O uso de moedas digitais para a compra de imóveis ganha força

O uso de moedas digitais para a compra de imóveis ganha força

O uso de moedas digitais para a compra de imóveis ganha força

A compra de imóveis através de criptomoedas tem aumentado no Brasil. Algumas empreiteiras como a mineira Katz, a paulista Tecnisa e a paranaense Valor Real, já aceitam os bitcoins como pagamento.

Em 2014, a Tecnisa foi a primeira na transação de moedas digitais no Brasil, conforme o Diretor de marketing da empresa, Romeo Busarello.
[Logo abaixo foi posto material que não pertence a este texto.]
(* ===== verification/Progress.v ===== *)
(** * Progress of the goroutines that prepare requests

    [SubmitEntry] and [completeWrite] are loops around a compare-and-swap that
    fails when another goroutine changed the word since it was loaded.  Every
    such change is a step of a call that will make at most three of them, so
    among finitely many calls the loops end in every interleaving, whatever
    schedule the goroutines are given: no goroutine is left spinning while the
    barrier of [Enter] is open. *)

From stdpp Require Import base list gmap strings relations.
From Stdlib Require Import ZArith Lia.
From S2P Require Import Prelude Prog Consts Types Machine Samples Submission SubmissionSpec Ops OpsSpec Concurrency.

(** ** A program logic with a budget of changes *)

Section Budget.
Context {Mem V : Type}.
(** The words the loops compare, the invariant, and the greatest number of
    changes that all the goroutines make together. *)
Context (view : Mem -> V) (Inv : Mem -> Prop) (C : nat).

(** What holds of a number of changes and a view stays true as long as further
    changes are counted. *)
Definition stable (R : nat -> V -> Prop) : Prop :=
  forall n v n' v', R n v -> (n <= n')%nat -> (n' = n -> v' = v) -> R n' v'.

(** [lives b n v p Q]: a goroutine that may change the view [b] times more, and
    last saw it as [v] after [n] changes, executes [p] without being starved. *)
Fixpoint lives {A} (b n : nat) (v : V) (p : prog Mem A) (Q : A -> nat -> nat -> V -> Prop) : Prop :=
  match p with
  | Ret a => Q a b n v
  | Step X f k => forall m n1, Inv m -> (n <= n1)%nat -> (n1 + b <= C)%nat ->
      (n1 = n -> view m = v) ->
      Inv (snd (f m)) /\
      exists b' n', lives b' n' (view (snd (f m))) (k (fst (f m))) Q /\
        (n' = n1 /\ (b' <= b)%nat /\ view (snd (f m)) = view m \/ n' = S n1 /\ (b' < b)%nat)
  | Panic _ => True
  | Starve => False
  end.
(* ===== verification/Barrier.v ===== *)
(** * What the barrier of Enter lets through (ring.go, types.go)

    [Enter] acquires a barrier before the system call, and [SubmitEntry] counts
    the entries that are being written.  The barrier keeps out other callers of
    [Enter]; it does not wait for the writers.  Whatever the request is, there is
    an interleaving in which the kernel is entered while the claimed entry, which
    the tail already covers, is still blank. *)

From stdpp Require Import base list gmap strings relations.
From Stdlib Require Import ZArith Lia.
From S2P Require Import Prelude Prog Consts Types Machine Samples Submission SubmissionSpec Ops OpsSpec Concurrency.

(** Every [Prepare] function has the same frame. *)
Lemma dispatch_prepare fuel r : exists fill, dispatch fuel r = prepare fuel fill.
Proof. destruct r; eexists; reflexivity. Qed.

Section Interleaving.
Context {K : Kernel} (fuel : nat).

(** The first goroutine claims its entry. *)
Lemma request_claims r ps m q :
  (0 < length ps)%nat -> m_sq m = Some q -> sq_wf q -> sq_entered q = 0 ->
  exists p, rtc (pstep kernel_step) (<[0%nat := client (S fuel) [CRequest r]]> ps, m)
    (<[0%nat := p]> ps, add_claim (sq_tail_pos q) (put_sq (sq_claim q) m)).
Proof.
  intros Hl Hm Hwf He. destruct (dispatch_prepare (S fuel) r) as [fill Hd].
  cbn [client call_prog]. rewrite Hd. unfold prepare. eexists.
  eapply (pool_next kernel_step (fun p => (p ≫= fun _ => Ret tt) ≫= fun _ => Ret tt) (Ring_SubmitEntry (S fuel)));
    [done|done|by apply runs_SubmitEntry|]. apply rtc_refl.
Qed.

(** The second one goes through the barrier into the kernel. *)
Lemma Enter_gets_in a b fl ps m q :
  (1 < length ps)%nat -> m_sq m = Some q -> sq_entered q = 0 ->
  exists p, rtc (pstep kernel_step) (<[1%nat := client (S fuel) [CEnter a b fl]]> ps, m)
    (<[1%nat := p]> ps, set_m_in_enter (m_in_enter m + 1) (put_sq (set_sq_entered 1 q) m)).
Proof.
  intros Hl Hm He. cbn [client call_prog]. unfold Ring_Enter, Enter, syscall_enter.
  set (C := fun p : prog Mem (Z * err) => (p ≫= fun _ => Ret tt) ≫= fun _ : unit => Ret tt).
  assert (forall X f g, C (Step X f g) = Step X f (fun x => C (g x))) as HC by done. eexists.
  eapply (pool_next kernel_step C SubmitQueue_NeedWakeup); [done|done|by run_step; apply runs_ret|].
  eapply (pool_next kernel_step C (enterLock (S fuel))); [done|done|by apply runs_enterLock|].
  eapply (pool_next kernel_step C (ring_load r_fd)); [done|done|by apply runs_load|].
  match goal with
  | |- rtc _ (<[_ := C ((_ ≫= ?k2) ≫= ?k3)]> _, _) _ =>
      eapply (pool_next kernel_step (fun p => C ((p ≫= k2) ≫= k3)) (store _)); [done|done|by apply runs_store|]
  end.
  apply rtc_refl.
Qed.
End Interleaving.

(** C16. The barrier of [Enter] ignores the writers: for every request one goroutine
    prepares and every call of [Enter] by another there is an interleaving that
    brings the second into io_uring_enter while the first has claimed its entry
    and not written a field of it.  The tail covers the entry, its index is not in
    the array, and its contents are those of [Reset]. *)
Theorem Enter_ignores_writers (K : Kernel) (fuel : nat) (r : request) (a b fl : Z) (m : Mem) (q : SubmitQueue)
    (Hs : start m q) :
  let pos := sq_tail_pos q in
  exists ps m' q', rtc (pstep kernel_step) (client (S fuel) <$> [[CRequest r]; [CEnter a b fl]], m) (ps, m') /\
    m_sq m' = Some q' /\ m_in_enter m' = 1 /\ sq_entered q' = 1 /\ sq_writes q' = 1 /\
    sq_Tail q' = pos + 1 /\ sq_Array q' = sq_Array q /\
    exists e, slice_get (sq_Entries q) pos = Some e /\
      slice_get (sq_Entries q') pos = Some (SubmitEntry_Reset e).
Proof.
  destruct Hs as [Hm Hwf He Hw Hi Hc]. intros pos.
  set (m1 := add_claim pos (put_sq (sq_claim q) m)).
  destruct (request_claims fuel r (client (S fuel) <$> [[CRequest r]; [CEnter a b fl]]) m q)
    as (p1 & H1); [cbn; lia|done..|].
  destruct (Enter_gets_in fuel a b fl [p1; client (S fuel) [CEnter a b fl]] m1 (sq_claim q))
    as (p2 & H2); [cbn; lia|done|done|].
  destruct (slice_get_in (sq_Entries q) pos) as [e Hget]; [by apply sq_pos_range|].
  do 3 eexists. split; [etrans; [exact H1|exact H2]|]. split; [done|]. cbn. split_and!; try done.
  - lia.
  - by rewrite Hw.
  - exists e. split; [done|]. by apply slice_get_alter_eq.
Qed.

Lemma Enter_ignores_writers_witness :
  let K := still_kernel 1 0 in
  exists ps m' q', rtc (pstep kernel_step)
      (client 1 <$> [[CRequest RNop]; [CEnter 1 0 EnterGetEvents]], sample_mem) (ps, m') /\
    m_sq m' = Some q' /\ m_in_enter m' = 1 /\ sq_entered q' = 1 /\ sq_writes q' = 1 /\
    sq_Tail q' = 1 /\ sq_Array q' = sq_Array sample_sq /\
    exists e, slice_get (sq_Entries sample_sq) 0 = Some e /\
      slice_get (sq_Entries q') 0 = Some (SubmitEntry_Reset e).
Proof.
  intros K.
  apply (Enter_ignores_writers (still_kernel 1 0) 0 RNop 1 0 EnterGetEvents sample_mem sample_sq sample_start).
Defined.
Porém, no início a empresa não vendeu nenhuma unidade, mesmo conseguindo ganhar visibilidade neste setor.

No fim de 2017, o mercado imobiliário começou a mudar, quando a moeda Bitcoin chegou a atingir a valorização de 1.751%, o que corresponde nos dias a 28 mil reais aproximadamente.

Com essa valorização, Busarello comenta que a empresa conseguiu vender 16 apartamentos em criptomoedas, sendo que as pessoas que conseguiram obter lucratividade com o Bitcoin, optassem por dar maior liquidez ao investimento.

A construtora Valor Real aderiu a forma de pagamento através de Bitcoins, desde setembro de 2017. Neste tempo a construtora conseguiu vender seis unidades dos empreendimentos, porém nenhum deles foram quitados integralmente em criptomoedas e sim apenas na forma de entrada, informa Antonio Lage, presidente-executivo da empresa.

Alexandre Lafer, coordenador do grupo de novos empreendedores do SECOVI-SP (Sindicato do Mercado Imobiliário) acredita no aumento da utilização da moeda digital nos próximos cinco anos, sendo que através dos Blockchains, a base da moeda digital proporciona maior agilidade e segurança em transações digitais.

Segundo Lafer, a proposta é digitalizar o ativo, ou seja o apartamento teria uma espécie de algorítimo digital inviolável, com que possa ser trancionado de maneira livre, tornando o mercado mais abrangente e ágil.

Quanto aos riscos do uso de moedas digitais, o economista-chefe de criptomoedas da XP Investimentos, avalia há possibilidade de desvalorização da moeda e não ser compensatório, e ressalta que apenas quem já possui criptoativos podem fazer a negociação direta com as construtoras.